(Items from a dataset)
⟨

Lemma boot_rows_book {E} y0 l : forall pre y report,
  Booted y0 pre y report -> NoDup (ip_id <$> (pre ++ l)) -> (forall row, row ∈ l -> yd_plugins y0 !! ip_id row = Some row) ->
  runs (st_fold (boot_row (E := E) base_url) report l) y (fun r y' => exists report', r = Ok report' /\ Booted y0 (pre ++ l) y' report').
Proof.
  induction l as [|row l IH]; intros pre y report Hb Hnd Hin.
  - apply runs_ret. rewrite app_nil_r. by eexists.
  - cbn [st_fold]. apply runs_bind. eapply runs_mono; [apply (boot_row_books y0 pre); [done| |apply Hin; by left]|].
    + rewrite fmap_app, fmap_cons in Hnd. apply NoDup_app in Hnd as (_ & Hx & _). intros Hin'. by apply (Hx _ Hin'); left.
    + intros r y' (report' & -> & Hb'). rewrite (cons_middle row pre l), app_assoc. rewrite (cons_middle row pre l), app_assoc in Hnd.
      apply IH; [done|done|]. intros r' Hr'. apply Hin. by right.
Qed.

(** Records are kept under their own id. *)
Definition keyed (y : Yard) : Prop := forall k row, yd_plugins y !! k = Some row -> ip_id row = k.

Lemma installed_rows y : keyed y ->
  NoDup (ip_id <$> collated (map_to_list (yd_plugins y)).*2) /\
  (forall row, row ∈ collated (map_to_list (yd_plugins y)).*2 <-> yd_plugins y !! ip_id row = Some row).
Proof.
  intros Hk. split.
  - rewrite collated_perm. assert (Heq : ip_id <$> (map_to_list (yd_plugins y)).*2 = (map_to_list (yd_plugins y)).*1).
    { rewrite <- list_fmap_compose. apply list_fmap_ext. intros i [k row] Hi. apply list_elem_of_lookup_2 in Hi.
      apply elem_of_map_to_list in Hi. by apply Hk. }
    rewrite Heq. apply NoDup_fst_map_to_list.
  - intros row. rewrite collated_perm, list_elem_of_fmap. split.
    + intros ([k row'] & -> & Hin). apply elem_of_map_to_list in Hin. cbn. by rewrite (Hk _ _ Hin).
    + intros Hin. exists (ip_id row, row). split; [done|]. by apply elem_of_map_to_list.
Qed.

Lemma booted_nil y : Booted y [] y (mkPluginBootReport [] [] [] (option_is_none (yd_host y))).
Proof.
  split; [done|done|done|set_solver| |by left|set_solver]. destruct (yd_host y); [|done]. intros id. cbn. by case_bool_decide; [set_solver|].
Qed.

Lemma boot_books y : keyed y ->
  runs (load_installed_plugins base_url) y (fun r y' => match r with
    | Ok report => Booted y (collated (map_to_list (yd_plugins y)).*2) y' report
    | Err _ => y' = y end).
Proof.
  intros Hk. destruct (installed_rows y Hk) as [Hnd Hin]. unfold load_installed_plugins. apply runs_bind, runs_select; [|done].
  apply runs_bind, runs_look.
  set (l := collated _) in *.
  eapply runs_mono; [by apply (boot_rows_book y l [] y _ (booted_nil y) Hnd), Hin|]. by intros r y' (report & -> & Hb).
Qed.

⟩
⟨

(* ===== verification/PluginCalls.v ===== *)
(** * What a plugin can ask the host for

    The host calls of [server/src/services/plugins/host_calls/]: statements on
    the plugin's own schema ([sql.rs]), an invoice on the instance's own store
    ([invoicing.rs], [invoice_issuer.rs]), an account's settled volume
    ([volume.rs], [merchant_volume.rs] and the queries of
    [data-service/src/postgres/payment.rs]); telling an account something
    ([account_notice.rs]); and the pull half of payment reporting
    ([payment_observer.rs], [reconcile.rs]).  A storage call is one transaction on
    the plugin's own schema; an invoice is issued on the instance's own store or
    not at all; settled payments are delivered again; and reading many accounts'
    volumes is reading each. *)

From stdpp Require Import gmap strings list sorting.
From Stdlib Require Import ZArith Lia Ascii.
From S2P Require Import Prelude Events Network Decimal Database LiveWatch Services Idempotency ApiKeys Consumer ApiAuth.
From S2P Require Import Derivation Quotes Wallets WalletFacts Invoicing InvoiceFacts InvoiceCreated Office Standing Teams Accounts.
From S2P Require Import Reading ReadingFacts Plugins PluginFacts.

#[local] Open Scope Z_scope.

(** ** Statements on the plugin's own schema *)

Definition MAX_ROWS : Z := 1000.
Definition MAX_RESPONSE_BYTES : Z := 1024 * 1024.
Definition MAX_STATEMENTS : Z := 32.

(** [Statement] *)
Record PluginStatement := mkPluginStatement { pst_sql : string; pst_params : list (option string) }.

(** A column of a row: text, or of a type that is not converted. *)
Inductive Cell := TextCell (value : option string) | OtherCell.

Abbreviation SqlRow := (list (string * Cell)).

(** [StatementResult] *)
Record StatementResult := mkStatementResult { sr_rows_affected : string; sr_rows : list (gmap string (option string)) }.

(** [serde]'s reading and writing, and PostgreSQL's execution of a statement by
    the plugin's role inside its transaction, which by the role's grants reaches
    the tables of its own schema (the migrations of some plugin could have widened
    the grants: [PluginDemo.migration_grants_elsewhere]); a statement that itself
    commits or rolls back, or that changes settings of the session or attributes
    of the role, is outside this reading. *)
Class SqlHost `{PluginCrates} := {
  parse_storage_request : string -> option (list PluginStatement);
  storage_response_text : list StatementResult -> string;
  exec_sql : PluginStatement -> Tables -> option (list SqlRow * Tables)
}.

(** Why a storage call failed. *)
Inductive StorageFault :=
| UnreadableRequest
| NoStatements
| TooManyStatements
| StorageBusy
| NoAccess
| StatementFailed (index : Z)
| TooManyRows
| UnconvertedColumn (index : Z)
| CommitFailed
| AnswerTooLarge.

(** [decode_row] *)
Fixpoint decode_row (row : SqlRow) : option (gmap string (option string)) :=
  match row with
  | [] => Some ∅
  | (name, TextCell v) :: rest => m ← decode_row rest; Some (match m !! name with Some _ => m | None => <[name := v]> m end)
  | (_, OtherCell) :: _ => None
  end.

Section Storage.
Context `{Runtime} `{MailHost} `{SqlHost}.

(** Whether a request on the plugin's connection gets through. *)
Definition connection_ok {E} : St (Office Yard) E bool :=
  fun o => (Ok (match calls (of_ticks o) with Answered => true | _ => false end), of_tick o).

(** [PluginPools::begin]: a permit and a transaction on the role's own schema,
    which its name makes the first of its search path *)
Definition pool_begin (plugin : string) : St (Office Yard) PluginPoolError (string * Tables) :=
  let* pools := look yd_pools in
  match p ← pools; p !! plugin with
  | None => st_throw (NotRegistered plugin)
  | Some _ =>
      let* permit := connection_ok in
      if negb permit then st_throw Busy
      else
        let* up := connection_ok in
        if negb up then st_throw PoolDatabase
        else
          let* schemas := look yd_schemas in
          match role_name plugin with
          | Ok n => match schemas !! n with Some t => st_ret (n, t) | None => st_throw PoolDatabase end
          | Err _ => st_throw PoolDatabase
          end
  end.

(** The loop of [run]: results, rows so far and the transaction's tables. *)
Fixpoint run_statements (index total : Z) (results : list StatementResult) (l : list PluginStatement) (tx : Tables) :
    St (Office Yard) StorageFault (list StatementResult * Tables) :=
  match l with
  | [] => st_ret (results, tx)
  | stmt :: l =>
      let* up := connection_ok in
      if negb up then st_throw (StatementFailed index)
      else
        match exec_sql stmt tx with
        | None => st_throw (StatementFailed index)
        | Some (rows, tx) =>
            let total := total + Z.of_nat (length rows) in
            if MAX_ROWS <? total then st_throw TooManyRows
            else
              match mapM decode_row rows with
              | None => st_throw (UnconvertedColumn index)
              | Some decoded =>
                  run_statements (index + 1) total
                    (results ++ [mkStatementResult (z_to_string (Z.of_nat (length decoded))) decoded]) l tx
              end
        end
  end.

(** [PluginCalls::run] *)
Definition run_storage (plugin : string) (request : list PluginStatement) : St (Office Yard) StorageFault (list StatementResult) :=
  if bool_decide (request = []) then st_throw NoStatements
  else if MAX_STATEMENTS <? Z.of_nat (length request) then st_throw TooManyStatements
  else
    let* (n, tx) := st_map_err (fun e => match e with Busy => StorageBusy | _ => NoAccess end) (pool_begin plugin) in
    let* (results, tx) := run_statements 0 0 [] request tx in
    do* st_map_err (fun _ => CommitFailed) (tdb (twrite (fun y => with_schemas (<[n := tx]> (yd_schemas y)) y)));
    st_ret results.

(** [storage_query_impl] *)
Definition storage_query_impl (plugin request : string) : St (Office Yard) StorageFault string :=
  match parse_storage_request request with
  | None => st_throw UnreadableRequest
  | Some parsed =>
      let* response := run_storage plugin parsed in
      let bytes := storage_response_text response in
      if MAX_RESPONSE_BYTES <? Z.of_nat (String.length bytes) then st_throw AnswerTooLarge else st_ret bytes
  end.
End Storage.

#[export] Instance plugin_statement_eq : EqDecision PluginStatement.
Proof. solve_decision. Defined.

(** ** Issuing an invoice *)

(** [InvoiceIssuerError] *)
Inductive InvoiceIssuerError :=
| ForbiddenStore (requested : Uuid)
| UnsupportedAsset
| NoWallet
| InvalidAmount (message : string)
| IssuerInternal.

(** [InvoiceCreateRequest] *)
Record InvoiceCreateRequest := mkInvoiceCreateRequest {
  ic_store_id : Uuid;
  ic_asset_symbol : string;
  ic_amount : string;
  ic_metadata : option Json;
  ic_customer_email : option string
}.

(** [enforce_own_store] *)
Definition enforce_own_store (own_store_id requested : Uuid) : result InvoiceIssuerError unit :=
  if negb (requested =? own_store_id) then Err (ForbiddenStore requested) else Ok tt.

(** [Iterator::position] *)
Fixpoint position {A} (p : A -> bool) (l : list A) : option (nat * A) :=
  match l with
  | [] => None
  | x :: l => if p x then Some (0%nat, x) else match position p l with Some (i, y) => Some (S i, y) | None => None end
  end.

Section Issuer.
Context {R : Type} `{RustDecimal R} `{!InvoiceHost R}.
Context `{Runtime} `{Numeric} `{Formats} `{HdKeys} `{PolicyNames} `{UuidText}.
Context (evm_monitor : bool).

⟩

#### Exercise:
Would you output, from the records above, exactly the run of lines that starts at the line containing "of the role, is outside this reading. *)" and ends at the line containing "let* schemas := look yd_schemas in", and only that run?

#### Solution for this exercise:
    of the role, is outside this reading. *)
Class SqlHost `{PluginCrates} := {
  parse_storage_request : string -> option (list PluginStatement);
  storage_response_text : list StatementResult -> string;
  exec_sql : PluginStatement -> Tables -> option (list SqlRow * Tables)
}.

(** Why a storage call failed. *)
Inductive StorageFault :=
| UnreadableRequest
| NoStatements
| TooManyStatements
| StorageBusy
| NoAccess
| StatementFailed (index : Z)
| TooManyRows
| UnconvertedColumn (index : Z)
| CommitFailed
| AnswerTooLarge.

(** [decode_row] *)
Fixpoint decode_row (row : SqlRow) : option (gmap string (option string)) :=
  match row with
  | [] => Some ∅
  | (name, TextCell v) :: rest => m ← decode_row rest; Some (match m !! name with Some _ => m | None => <[name := v]> m end)
  | (_, OtherCell) :: _ => None
  end.

Section Storage.
Context `{Runtime} `{MailHost} `{SqlHost}.

(** Whether a request on the plugin's connection gets through. *)
Definition connection_ok {E} : St (Office Yard) E bool :=
  fun o => (Ok (match calls (of_ticks o) with Answered => true | _ => false end), of_tick o).

(** [PluginPools::begin]: a permit and a transaction on the role's own schema,
    which its name makes the first of its search path *)
Definition pool_begin (plugin : string) : St (Office Yard) PluginPoolError (string * Tables) :=
  let* pools := look yd_pools in
  match p ← pools; p !! plugin with
  | None => st_throw (NotRegistered plugin)
  | Some _ =>
      let* permit := connection_ok in
      if negb permit then st_throw Busy
      else
        let* up := connection_ok in
        if negb up then st_throw PoolDatabase
        else
          let* schemas := look yd_schemas in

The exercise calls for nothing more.